■ **Work to be completed**
Could you reproduce the lines below from the one with "(** The loop" through the one with "(fq, asked) =>"? Keep both ends and add nothing.

--- Information provided Enclosed Below ---

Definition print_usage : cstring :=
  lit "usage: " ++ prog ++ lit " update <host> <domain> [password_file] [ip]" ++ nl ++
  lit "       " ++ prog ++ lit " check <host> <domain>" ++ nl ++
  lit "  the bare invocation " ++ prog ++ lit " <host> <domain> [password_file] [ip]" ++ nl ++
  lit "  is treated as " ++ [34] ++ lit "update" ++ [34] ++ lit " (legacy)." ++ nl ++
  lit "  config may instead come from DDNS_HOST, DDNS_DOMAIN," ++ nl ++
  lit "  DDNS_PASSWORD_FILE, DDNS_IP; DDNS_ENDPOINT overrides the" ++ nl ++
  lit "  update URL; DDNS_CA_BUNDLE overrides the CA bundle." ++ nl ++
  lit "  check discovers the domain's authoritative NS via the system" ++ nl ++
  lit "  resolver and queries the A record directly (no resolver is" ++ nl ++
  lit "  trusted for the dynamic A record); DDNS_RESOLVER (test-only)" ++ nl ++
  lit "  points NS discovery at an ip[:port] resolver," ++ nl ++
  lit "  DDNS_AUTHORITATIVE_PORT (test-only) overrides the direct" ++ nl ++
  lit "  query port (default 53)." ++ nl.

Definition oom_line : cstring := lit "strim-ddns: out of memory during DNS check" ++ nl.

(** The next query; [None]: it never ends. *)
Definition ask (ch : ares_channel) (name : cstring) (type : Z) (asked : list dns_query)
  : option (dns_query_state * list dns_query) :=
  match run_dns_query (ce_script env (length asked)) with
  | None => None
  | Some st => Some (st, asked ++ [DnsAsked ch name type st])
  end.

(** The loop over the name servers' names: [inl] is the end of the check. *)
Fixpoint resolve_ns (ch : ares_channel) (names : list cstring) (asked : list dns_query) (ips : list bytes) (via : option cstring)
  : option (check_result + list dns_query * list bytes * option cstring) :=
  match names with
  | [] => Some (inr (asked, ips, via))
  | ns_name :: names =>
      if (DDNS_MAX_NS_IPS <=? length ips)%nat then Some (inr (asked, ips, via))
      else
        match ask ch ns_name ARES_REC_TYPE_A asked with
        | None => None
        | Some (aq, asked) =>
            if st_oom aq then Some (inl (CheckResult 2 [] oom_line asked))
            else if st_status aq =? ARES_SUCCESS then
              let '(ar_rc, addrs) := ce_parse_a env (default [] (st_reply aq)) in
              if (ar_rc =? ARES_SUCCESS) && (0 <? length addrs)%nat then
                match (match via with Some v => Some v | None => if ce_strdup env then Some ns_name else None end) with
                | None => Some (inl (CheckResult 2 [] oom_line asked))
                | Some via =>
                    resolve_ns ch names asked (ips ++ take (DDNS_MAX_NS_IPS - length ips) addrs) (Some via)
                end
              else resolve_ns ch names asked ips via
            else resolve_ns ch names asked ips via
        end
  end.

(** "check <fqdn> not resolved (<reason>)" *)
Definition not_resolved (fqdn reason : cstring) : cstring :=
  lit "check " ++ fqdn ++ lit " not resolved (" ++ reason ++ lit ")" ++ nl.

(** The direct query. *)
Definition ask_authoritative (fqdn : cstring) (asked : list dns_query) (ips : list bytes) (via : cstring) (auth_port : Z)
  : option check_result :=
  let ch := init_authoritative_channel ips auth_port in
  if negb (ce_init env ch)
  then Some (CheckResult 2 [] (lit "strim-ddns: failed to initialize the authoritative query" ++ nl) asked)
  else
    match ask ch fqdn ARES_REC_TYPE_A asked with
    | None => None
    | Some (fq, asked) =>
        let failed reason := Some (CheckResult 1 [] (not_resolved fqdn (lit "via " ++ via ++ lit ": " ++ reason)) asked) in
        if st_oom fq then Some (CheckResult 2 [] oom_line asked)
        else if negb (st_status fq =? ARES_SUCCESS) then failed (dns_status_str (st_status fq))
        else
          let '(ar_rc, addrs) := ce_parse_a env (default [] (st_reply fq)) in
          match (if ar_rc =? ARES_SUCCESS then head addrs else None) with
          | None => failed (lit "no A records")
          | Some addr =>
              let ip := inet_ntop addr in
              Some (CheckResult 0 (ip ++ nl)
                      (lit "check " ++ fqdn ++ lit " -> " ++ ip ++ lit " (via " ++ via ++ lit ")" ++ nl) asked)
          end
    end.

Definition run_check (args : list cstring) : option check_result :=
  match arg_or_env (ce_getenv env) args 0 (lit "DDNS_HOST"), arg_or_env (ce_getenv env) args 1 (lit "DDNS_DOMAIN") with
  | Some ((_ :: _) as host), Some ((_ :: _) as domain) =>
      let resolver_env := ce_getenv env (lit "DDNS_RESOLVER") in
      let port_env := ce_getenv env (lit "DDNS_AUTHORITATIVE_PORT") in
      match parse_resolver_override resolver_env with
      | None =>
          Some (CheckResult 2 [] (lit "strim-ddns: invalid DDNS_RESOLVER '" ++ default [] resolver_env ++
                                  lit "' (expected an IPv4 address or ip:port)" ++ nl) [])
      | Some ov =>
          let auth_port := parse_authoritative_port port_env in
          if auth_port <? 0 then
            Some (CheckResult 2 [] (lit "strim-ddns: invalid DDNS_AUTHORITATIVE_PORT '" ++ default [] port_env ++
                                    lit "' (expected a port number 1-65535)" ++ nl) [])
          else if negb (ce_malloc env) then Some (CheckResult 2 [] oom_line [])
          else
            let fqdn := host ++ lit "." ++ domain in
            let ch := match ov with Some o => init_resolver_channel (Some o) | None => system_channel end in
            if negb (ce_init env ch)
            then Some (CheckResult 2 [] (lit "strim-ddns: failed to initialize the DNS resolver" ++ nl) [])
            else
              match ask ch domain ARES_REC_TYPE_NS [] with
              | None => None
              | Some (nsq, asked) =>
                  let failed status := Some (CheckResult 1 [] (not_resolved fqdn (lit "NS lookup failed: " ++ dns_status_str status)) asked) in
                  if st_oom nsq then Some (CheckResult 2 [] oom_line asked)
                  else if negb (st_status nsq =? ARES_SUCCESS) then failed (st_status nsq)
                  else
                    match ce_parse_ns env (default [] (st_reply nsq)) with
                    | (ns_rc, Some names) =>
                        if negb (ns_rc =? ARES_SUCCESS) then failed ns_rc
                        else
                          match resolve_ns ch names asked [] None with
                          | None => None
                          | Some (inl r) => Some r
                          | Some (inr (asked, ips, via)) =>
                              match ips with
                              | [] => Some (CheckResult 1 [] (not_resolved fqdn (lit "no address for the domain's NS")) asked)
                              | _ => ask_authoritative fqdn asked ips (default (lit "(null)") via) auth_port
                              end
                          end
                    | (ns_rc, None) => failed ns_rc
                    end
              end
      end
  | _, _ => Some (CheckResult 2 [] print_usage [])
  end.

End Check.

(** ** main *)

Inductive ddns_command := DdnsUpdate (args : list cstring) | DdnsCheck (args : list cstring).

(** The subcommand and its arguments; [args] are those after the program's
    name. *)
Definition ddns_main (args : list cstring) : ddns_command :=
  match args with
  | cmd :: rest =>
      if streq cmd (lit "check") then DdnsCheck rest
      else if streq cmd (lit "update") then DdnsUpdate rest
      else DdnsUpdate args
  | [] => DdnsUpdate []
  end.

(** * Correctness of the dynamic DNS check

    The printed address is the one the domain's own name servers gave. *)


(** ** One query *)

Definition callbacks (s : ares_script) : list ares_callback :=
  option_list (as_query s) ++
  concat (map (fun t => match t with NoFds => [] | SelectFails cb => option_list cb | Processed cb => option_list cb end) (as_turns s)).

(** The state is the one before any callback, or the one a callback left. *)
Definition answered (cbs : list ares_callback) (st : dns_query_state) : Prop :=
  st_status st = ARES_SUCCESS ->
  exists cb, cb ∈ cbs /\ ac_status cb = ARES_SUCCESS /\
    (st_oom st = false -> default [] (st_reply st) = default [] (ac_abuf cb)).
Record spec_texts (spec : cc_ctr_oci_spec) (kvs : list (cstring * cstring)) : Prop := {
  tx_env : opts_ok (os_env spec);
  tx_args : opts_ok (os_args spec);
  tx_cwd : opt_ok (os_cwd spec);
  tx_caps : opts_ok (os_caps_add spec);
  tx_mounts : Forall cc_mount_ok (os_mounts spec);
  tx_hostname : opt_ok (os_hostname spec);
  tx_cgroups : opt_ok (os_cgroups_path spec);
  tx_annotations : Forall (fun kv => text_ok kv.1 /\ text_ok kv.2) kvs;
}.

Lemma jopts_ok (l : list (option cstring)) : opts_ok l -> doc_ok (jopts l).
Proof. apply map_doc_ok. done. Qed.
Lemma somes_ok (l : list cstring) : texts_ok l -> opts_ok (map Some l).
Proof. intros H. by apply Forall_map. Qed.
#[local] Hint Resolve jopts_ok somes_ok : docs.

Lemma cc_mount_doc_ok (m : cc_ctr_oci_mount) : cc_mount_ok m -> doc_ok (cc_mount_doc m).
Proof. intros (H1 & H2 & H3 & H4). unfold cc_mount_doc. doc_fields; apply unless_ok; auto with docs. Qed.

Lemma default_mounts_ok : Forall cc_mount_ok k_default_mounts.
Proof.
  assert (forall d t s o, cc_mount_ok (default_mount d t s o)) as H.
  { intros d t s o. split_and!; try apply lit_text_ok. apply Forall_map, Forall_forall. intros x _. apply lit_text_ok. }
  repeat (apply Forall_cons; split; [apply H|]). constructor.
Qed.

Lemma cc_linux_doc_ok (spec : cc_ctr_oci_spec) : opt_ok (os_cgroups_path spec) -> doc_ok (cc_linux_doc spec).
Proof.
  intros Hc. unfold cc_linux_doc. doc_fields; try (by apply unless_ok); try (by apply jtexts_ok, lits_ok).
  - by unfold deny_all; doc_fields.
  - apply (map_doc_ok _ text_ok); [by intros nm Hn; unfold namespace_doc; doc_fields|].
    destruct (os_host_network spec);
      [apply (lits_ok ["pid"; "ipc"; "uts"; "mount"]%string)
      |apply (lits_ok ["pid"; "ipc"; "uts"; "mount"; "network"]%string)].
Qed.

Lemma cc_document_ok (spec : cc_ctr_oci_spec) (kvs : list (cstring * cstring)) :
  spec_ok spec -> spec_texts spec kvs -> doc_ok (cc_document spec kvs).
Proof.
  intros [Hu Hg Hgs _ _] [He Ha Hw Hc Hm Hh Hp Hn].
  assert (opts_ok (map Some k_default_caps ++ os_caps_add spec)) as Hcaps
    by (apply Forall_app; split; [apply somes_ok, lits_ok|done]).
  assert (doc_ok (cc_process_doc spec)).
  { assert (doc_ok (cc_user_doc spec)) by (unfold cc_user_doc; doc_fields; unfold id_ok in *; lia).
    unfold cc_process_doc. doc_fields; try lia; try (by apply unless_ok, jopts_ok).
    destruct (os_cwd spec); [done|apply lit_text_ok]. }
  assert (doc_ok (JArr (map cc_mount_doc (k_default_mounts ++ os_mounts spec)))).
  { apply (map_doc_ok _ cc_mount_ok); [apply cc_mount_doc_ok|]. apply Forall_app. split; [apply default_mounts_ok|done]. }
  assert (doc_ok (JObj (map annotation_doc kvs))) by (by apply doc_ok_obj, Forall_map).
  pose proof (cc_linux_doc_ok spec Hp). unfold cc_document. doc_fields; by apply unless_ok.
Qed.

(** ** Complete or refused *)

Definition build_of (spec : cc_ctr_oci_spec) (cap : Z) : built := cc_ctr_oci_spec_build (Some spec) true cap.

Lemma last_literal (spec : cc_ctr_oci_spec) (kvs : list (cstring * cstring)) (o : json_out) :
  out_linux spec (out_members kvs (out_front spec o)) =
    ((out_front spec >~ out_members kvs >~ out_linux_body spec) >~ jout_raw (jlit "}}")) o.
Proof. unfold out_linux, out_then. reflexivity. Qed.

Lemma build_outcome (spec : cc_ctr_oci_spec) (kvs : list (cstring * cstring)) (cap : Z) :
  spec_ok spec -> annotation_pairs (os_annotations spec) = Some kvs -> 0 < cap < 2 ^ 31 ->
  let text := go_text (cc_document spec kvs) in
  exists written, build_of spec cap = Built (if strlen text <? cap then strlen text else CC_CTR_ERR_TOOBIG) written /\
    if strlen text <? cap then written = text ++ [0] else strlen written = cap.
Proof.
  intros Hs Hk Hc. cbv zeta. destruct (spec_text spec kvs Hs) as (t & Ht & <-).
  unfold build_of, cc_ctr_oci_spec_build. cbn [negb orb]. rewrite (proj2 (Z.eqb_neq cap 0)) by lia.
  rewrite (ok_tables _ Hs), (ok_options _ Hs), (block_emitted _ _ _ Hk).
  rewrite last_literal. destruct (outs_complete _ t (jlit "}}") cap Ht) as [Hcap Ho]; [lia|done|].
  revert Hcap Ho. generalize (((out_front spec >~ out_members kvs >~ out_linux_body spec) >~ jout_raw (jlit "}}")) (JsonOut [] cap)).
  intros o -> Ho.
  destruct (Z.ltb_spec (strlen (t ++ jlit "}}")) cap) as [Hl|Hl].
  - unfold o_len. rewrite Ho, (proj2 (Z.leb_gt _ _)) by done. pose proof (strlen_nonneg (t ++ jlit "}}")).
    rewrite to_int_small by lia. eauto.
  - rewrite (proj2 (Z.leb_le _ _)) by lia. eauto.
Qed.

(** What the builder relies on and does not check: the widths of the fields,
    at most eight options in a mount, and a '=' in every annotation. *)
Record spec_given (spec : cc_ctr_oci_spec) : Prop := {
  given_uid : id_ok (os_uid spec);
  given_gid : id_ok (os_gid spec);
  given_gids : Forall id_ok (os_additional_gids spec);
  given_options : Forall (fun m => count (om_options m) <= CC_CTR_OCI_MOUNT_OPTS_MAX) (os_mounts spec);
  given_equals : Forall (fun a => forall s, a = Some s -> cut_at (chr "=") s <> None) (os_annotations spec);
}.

--- End of Enclosed Information provided ---

■ **Result of this task**
(** The loop over the name servers' names: [inl] is the end of the check. *)
Fixpoint resolve_ns (ch : ares_channel) (names : list cstring) (asked : list dns_query) (ips : list bytes) (via : option cstring)
  : option (check_result + list dns_query * list bytes * option cstring) :=
  match names with
  | [] => Some (inr (asked, ips, via))
  | ns_name :: names =>
      if (DDNS_MAX_NS_IPS <=? length ips)%nat then Some (inr (asked, ips, via))
      else
        match ask ch ns_name ARES_REC_TYPE_A asked with
        | None => None
        | Some (aq, asked) =>
            if st_oom aq then Some (inl (CheckResult 2 [] oom_line asked))
            else if st_status aq =? ARES_SUCCESS then
              let '(ar_rc, addrs) := ce_parse_a env (default [] (st_reply aq)) in
              if (ar_rc =? ARES_SUCCESS) && (0 <? length addrs)%nat then
                match (match via with Some v => Some v | None => if ce_strdup env then Some ns_name else None end) with
                | None => Some (inl (CheckResult 2 [] oom_line asked))
                | Some via =>
                    resolve_ns ch names asked (ips ++ take (DDNS_MAX_NS_IPS - length ips) addrs) (Some via)
                end
              else resolve_ns ch names asked ips via
            else resolve_ns ch names asked ips via
        end
  end.

(** "check <fqdn> not resolved (<reason>)" *)
Definition not_resolved (fqdn reason : cstring) : cstring :=
  lit "check " ++ fqdn ++ lit " not resolved (" ++ reason ++ lit ")" ++ nl.

(** The direct query. *)
Definition ask_authoritative (fqdn : cstring) (asked : list dns_query) (ips : list bytes) (via : cstring) (auth_port : Z)
  : option check_result :=
  let ch := init_authoritative_channel ips auth_port in
  if negb (ce_init env ch)
  then Some (CheckResult 2 [] (lit "strim-ddns: failed to initialize the authoritative query" ++ nl) asked)
  else
    match ask ch fqdn ARES_REC_TYPE_A asked with
    | None => None
    | Some (fq, asked) =>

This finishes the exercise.